ASMR, by contrast, appears to be modulated primarily by the parasympathetic nervous system, the “rest and digest” branch that calms you down. The tingles tend to concentrate on the scalp and spine rather than the arms and legs, and the emotional tone is one of peaceful contentment rather than dramatic intensity. People seek out ASMR specifically to relax, improve their mood, and sleep better. Frisson is thrilling; ASMR is soothing. They share the surface similarity of tingling sensations, but the underlying neural pathways push your body in opposite directions.
Who Is Most Likely to Experience It
Personality plays a measurable role. People who experience ASMR score significantly higher on openness to experience, a trait associated with imagination, curiosity, and sensitivity to aesthetic experiences. They also score higher on neuroticism, meaning they tend to experience emotions more intensely, both positive and negative. On the flip side, ASMR experiencers score lower on conscientiousness, extraversion, and agreeableness compared to matched controls. Both openness and neuroticism positively correlate with the intensity of the ASMR response, so the more open and emotionally sensitive you are, the stronger your tingles tend to be.
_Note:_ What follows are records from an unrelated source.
(** ** The configured delay *)

(** C10: for a Date that lies in the past at the one reading of the
    clock that [delay] makes, the computed duration is the negative
    number [+date - scheduler.now()], unclamped (only a number goes
    through [Math.abs]); every stage of the operator keeps it, so each
    message it enqueues is due before the time it arrived at, and the
    dispatch action is scheduled with that negative wait. *)
Theorem past_date_gives_negative_delay : forall date n,
  date < clock n ->
  isValidDate (OfDate (Num date)) = true
  /\ delay (OfDate (Num date)) n = (Num (date - clock n), S n)
  /\ date - clock n < 0
  /\ (forall z k, delay (OfNumber (Num z)) k = (Num (Z.abs z), k))
  /\ (forall k evs v,
        let w := run (subscribe (fst (delay (OfDate (Num date)) n)) k) evs in
        let w' := step w (UpNext v) in
        let now := clock (ticks (scheduler w)) in
        isStopped (source w) = false ->
        subscriber_delay (source w) = Num (date - clock n)
        /\ queue (source w') =
             queue (source w) ++
             [mkDelayMessage (Num (now + (date - clock n))) v]
        /\ now + (date - clock n) < now
        /\ (armed (scheduler w) = [] ->
            armed (scheduler w') =
              [mkAction (next_handle (scheduler w)) (Num (date - clock n))])).
Proof.
  intros date n Hpast. repeat split; try reflexivity; try lia.
  - pose proof (reachable_Inv (Num (date - clock n)) k evs) as Hinv.
    cbn [delay isValidDate isNaN negb to_number fst sub].
    destruct Hinv; reflexivity.
  - apply (next_on_live_stage (Num (date - clock n)));
      [apply reachable_Inv | assumption].
  - apply (next_on_live_stage (Num (date - clock n)));
      [apply reachable_Inv | assumption].
Qed.
(** [s.split(sep)] for a separator of one code unit. *)
Fixpoint split (sep : ascii) (s : string) : list string :=
  match s with
  | EmptyString => [EmptyString]
  | String c r =>
      if Ascii.eqb c sep then EmptyString :: split sep r
      else match split sep r with
           | piece :: pieces => String c piece :: pieces
           | [] => [String c EmptyString]
           end
  end.

(** [allowedOrigins.split(",").map((o) => o.trim())] *)
Definition listedOrigins (allowedOrigins : string) : list string :=
  List.map trim (split "," allowedOrigins).

(** The value of [Access-Control-Allow-Origin]. *)
Definition allowOrigin (allowed origin : option string) : string :=
  let allowedOrigins :=
    match allowed with
    | Some a => if String.eqb a "" then "*" else a
    | None => "*"
    end in
  match origin with
  | Some o =>
      if negb (String.eqb allowedOrigins "*") && negb (String.eqb o "") then
        let origins := listedOrigins allowedOrigins in
        if List.existsb (String.eqb o) origins then o
        else List.hd EmptyString origins
      else "*"
  | None => "*"
  end.

Definition corsHeaders (allowed origin : option string) : list (string * string) :=
  [ ("Access-Control-Allow-Origin", allowOrigin allowed origin);
    ("Access-Control-Allow-Methods", "GET, DELETE, OPTIONS");
    ("Access-Control-Allow-Headers", "Content-Type, Authorization");
    ("Access-Control-Max-Age", "86400") ].

End Cors.

(** ** auth.ts: [validateAuth] *)

Module Auth.

Inductive AuthType := user | admin.

Inductive AuthResult :=
| Valid (type : AuthType)
| Invalid.

Definition validateAuth (env : Endpoint.Env) (request : Http.Request) : AuthResult :=
  match Endpoint.extractBearerToken request with
  | Some token =>
      if String.eqb token (Endpoint.ADMIN_API_KEY env) then Valid admin
      else if String.eqb token (Endpoint.WORKER_API_KEY env) then Valid user
      else Invalid
  | None => Invalid
  end.

End Auth.

(** ** guards.ts and client.ts of the client library *)

Module Client.

Import Errors.

(** A parsed JSON value; a number is kept as its literal. *)
#[warnings="-register-all"]
Inductive Json :=
| JNull
| JBool (b : bool)
| JNumber (literal : string)
| JString (s : string)
| JArray (items : list Json)
| JObject (members : list (string * Json)).

(** [typeof v === 'object' && v !== null && 'meta' in v] *)
Definition hasMeta (v : Json) : bool :=
  match v with
  | JObject members => List.existsb (fun m => String.eqb (fst m) "meta") members
  | _ => false
  end.

Definition isDictionaryEntries (response : Json) : bool :=
  match response with
  | JArray (first :: _) => hasMeta first
  | _ => false
  end.

Definition isThesaurusEntries (response : Json) : bool :=
  match response with
  | JArray (first :: _) => hasMeta first
  | _ => false
  end.

Definition isSuggestions (response : Json) : bool :=
  match response with
  | JArray [] => true
  | JArray (JString _ :: _) => true
  | _ => false
  end.

(** A value that [fetch] or [response.json()] rejects with: whether it is
    an [Error], its [name] and its [message]. *)
Record Raised := { isError : bool; raisedName : string; message : string }.

Inductive ResponseBody :=
| Parsed (data : Json)
| Unparsed (reason : Raised).

(** What [await fetch(url, { signal })] comes to: a response, with the
    outcome of reading its body as JSON, or a rejection. *)
Inductive FetchOutcome :=
| Responded (status : Z) (statusText : string) (body : ResponseBody)
| Rejected (reason : Raised).

(** What a call of [request] meets: [encodeURIComponent(word)] throws a
    [URIError] (the word has a lone surrogate) before the [try] block is
    entered, or the URL is built and [fetch] comes to an outcome. *)
Inductive Call :=
| Unencodable
| Fetched (outcome : FetchOutcome).

Coercion Fetched : FetchOutcome >-> Call.

Inductive Endpoint := collegiate | thesaurus.

Record RequestOptions := { timeout : option Z; signal : bool }.

(** What the [try] block of [request] throws. *)
Inductive Caught :=
| CaughtOwn (e : MerriamWebsterError)
| CaughtRaised (r : Raised).

(** [response.ok] *)
Definition ok (status : Z) : bool := (200 <=? status) && (status <=? 299).

(** The [try] block of [request]. *)
Definition attempt (endpoint : Endpoint) (outcome : FetchOutcome) : Json + Caught :=
  match outcome with
  | Rejected reason => inr (CaughtRaised reason)
  | Responded status statusText body =>
      if status =? 403 then
        inr (CaughtOwn (InvalidKeyError
                          (match endpoint with
                           | collegiate => "dictionary"
                           | thesaurus => "thesaurus"
                           end)))
      else if negb (ok status) then
        inr (CaughtOwn (APIError status statusText))
      else
        match body with
        | Parsed data => inl data
        | Unparsed reason => inr (CaughtRaised reason)
        end
  end.

(** The [catch] block of [request]: what it throws for what it caught. *)
Definition recover (timeout : Z) (customSignal : bool) (error : Caught) : Thrown :=
  match error with
  | CaughtOwn (BaseError message) => MW (NetworkError message)
  | CaughtOwn e => MW e
  | CaughtRaised r =>
      if isError r && String.eqb (raisedName r) "AbortError" then
        if negb customSignal then MW (TimeoutError timeout)
        else Other (raisedName r)
      else if isError r then MW (NetworkError (message r))
      else MW (NetworkError "Unknown network error")
  end.

Definition DEFAULT_TIMEOUT : Z := 10000.

Record MerriamWebster := {
  dictionaryKey : option string;
  thesaurusKey : option string;
  defaultTimeout : Z
}.

(** [!key] for an optional string. *)
Definition missing (key : option string) : bool :=
  match key with
  | Some k => String.eqb k ""
  | None => true
  end.

(** [new MerriamWebster({ dictionaryKey, thesaurusKey, timeout })] *)
Definition create (dictionaryKey thesaurusKey : option string) (timeout : option Z)
  : Result MerriamWebster :=
  if missing dictionaryKey && missing thesaurusKey then
    Throw (Other "MerriamWebster: At least one of dictionaryKey or thesaurusKey is required")
  else
    Ok {| dictionaryKey := dictionaryKey;
          thesaurusKey := thesaurusKey;
          defaultTimeout := default DEFAULT_TIMEOUT timeout |}.

Definition request (self : MerriamWebster) (endpoint : Endpoint)
    (options : option RequestOptions) (call : Call) : Result Json :=
  let timeout := default (defaultTimeout self) (options ≫= timeout) in
  match call with
  | Unencodable => Throw (Other "URIError")
  | Fetched outcome =>
      let customSignal := match options with Some o => signal o | None => false end in
      match attempt endpoint outcome with
      | inl data => Ok data
      | inr error => Throw (recover timeout customSignal error)
      end
  end.

(** [{ found: true, entries }] or [{ found: false, suggestions }]. *)
Inductive LookupResult :=
| FoundResult (entries : Json)
| NotFoundResult (suggestions : Json).

Definition define (self : MerriamWebster) (options : option RequestOptions)
    (call : Call) : Result LookupResult :=
  if missing (dictionaryKey self) then
    Throw (Other "MerriamWebster: dictionaryKey is required for define()")
  else
    match request self collegiate options call with
    | Ok response =>
        Ok (if isDictionaryEntries response then FoundResult response
            else NotFoundResult response)
    | Throw e => Throw e
    end.

Definition synonyms (self : MerriamWebster) (options : option RequestOptions)
    (call : Call) : Result LookupResult :=
  if missing (thesaurusKey self) then
    Throw (Other "MerriamWebster: thesaurusKey is required for synonyms()")
  else
    match request self thesaurus options call with
    | Ok response =>
        Ok (if isThesaurusEntries response then FoundResult response
            else NotFoundResult response)
    | Throw e => Throw e
    end.

(** The upstream call of [handleDefine] and of [handleSynonyms]: a client
    made with the one key of the handler, then the lookup without options. *)
Definition defineWith (MW_DICTIONARY_KEY : option string) (call : Call)
  : Result LookupResult :=
  match create MW_DICTIONARY_KEY None None with
  | Ok mw => define mw None call
  | Throw e => Throw e
  end.

Definition synonymsWith (MW_THESAURUS_KEY : option string) (call : Call)
  : Result LookupResult :=
  match create None MW_THESAURUS_KEY None with
  | Ok mw => synonyms mw None call
  | Throw e => Throw e
  end.

End Client.

(** * Properties *)

(** ** The quota counter *)

Section QuotaCounter.

Import RateLimiter.

Lemma countFor_today (today n : Z) :
  countFor today (Some {| date := today; count := n |}) = n.
Proof. unfold countFor; simpl. now rewrite Z.eqb_refl. Qed.

Lemma countFor_stale (today : Z) (s : Counter) :
  date s <> today -> countFor today (Some s) = 0.
Proof.
  intros Hne. unfold countFor.
  destruct (Z.eqb_spec (date s) today); [contradiction | reflexivity].
Qed.

(** The two outcomes of a check, by the count that is in effect today. *)
Lemma checkAndIncrement_rejects (now : Z) (self : t) :
  limit self <= countFor (getTodayUTC now) (storage self) ->
  checkAndIncrement now self =
    ({| Types.allowed := false; Types.remaining := 0;
        Types.limit := limit self;
        Types.resetsAt := getNextMidnightUTC now |}, self).
Proof.
  intros Hfull. unfold checkAndIncrement.
  destruct (Z.geb_spec (countFor (getTodayUTC now) (storage self)) (limit self));
    [reflexivity | lia].
Qed.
There’s also a surprising connection to sound sensitivity on the other end of the spectrum. About 43% of people who experience ASMR also report misophonia, a condition where certain sounds like chewing or clicking trigger intense irritation or anger. Nearly half of people with misophonia report experiencing pleasurable ASMR tingles as well. This suggests that ASMR experiencers may have a nervous system that is generally more reactive to sound, capable of both extreme pleasure and extreme irritation depending on the specific trigger.
Mood, Anxiety, and Practical Benefits
In a large online survey, 80% of people who respond to ASMR reported that it positively affected their mood. The soothing experience can shift your nervous system away from a stress response and toward a state of calm, which is why many people use it during anxious moments, before bed, or as a break during a stressful workday. The stimulation of dopamine pathways may help people feel less distressed and more emotionally balanced in the short term.
ASMR can also ease depressive symptoms temporarily. The combination of reward-system activation, feelings of social connection, and physiological calming creates a multi-layered mood boost that goes beyond simple distraction. That said, these benefits are short-term. ASMR works well as a tool for in-the-moment relief, but it doesn’t address the deeper causes of chronic stress, anxiety, or depression. Think of it as a reset button you can press when you need one, not a replacement for longer-term strategies.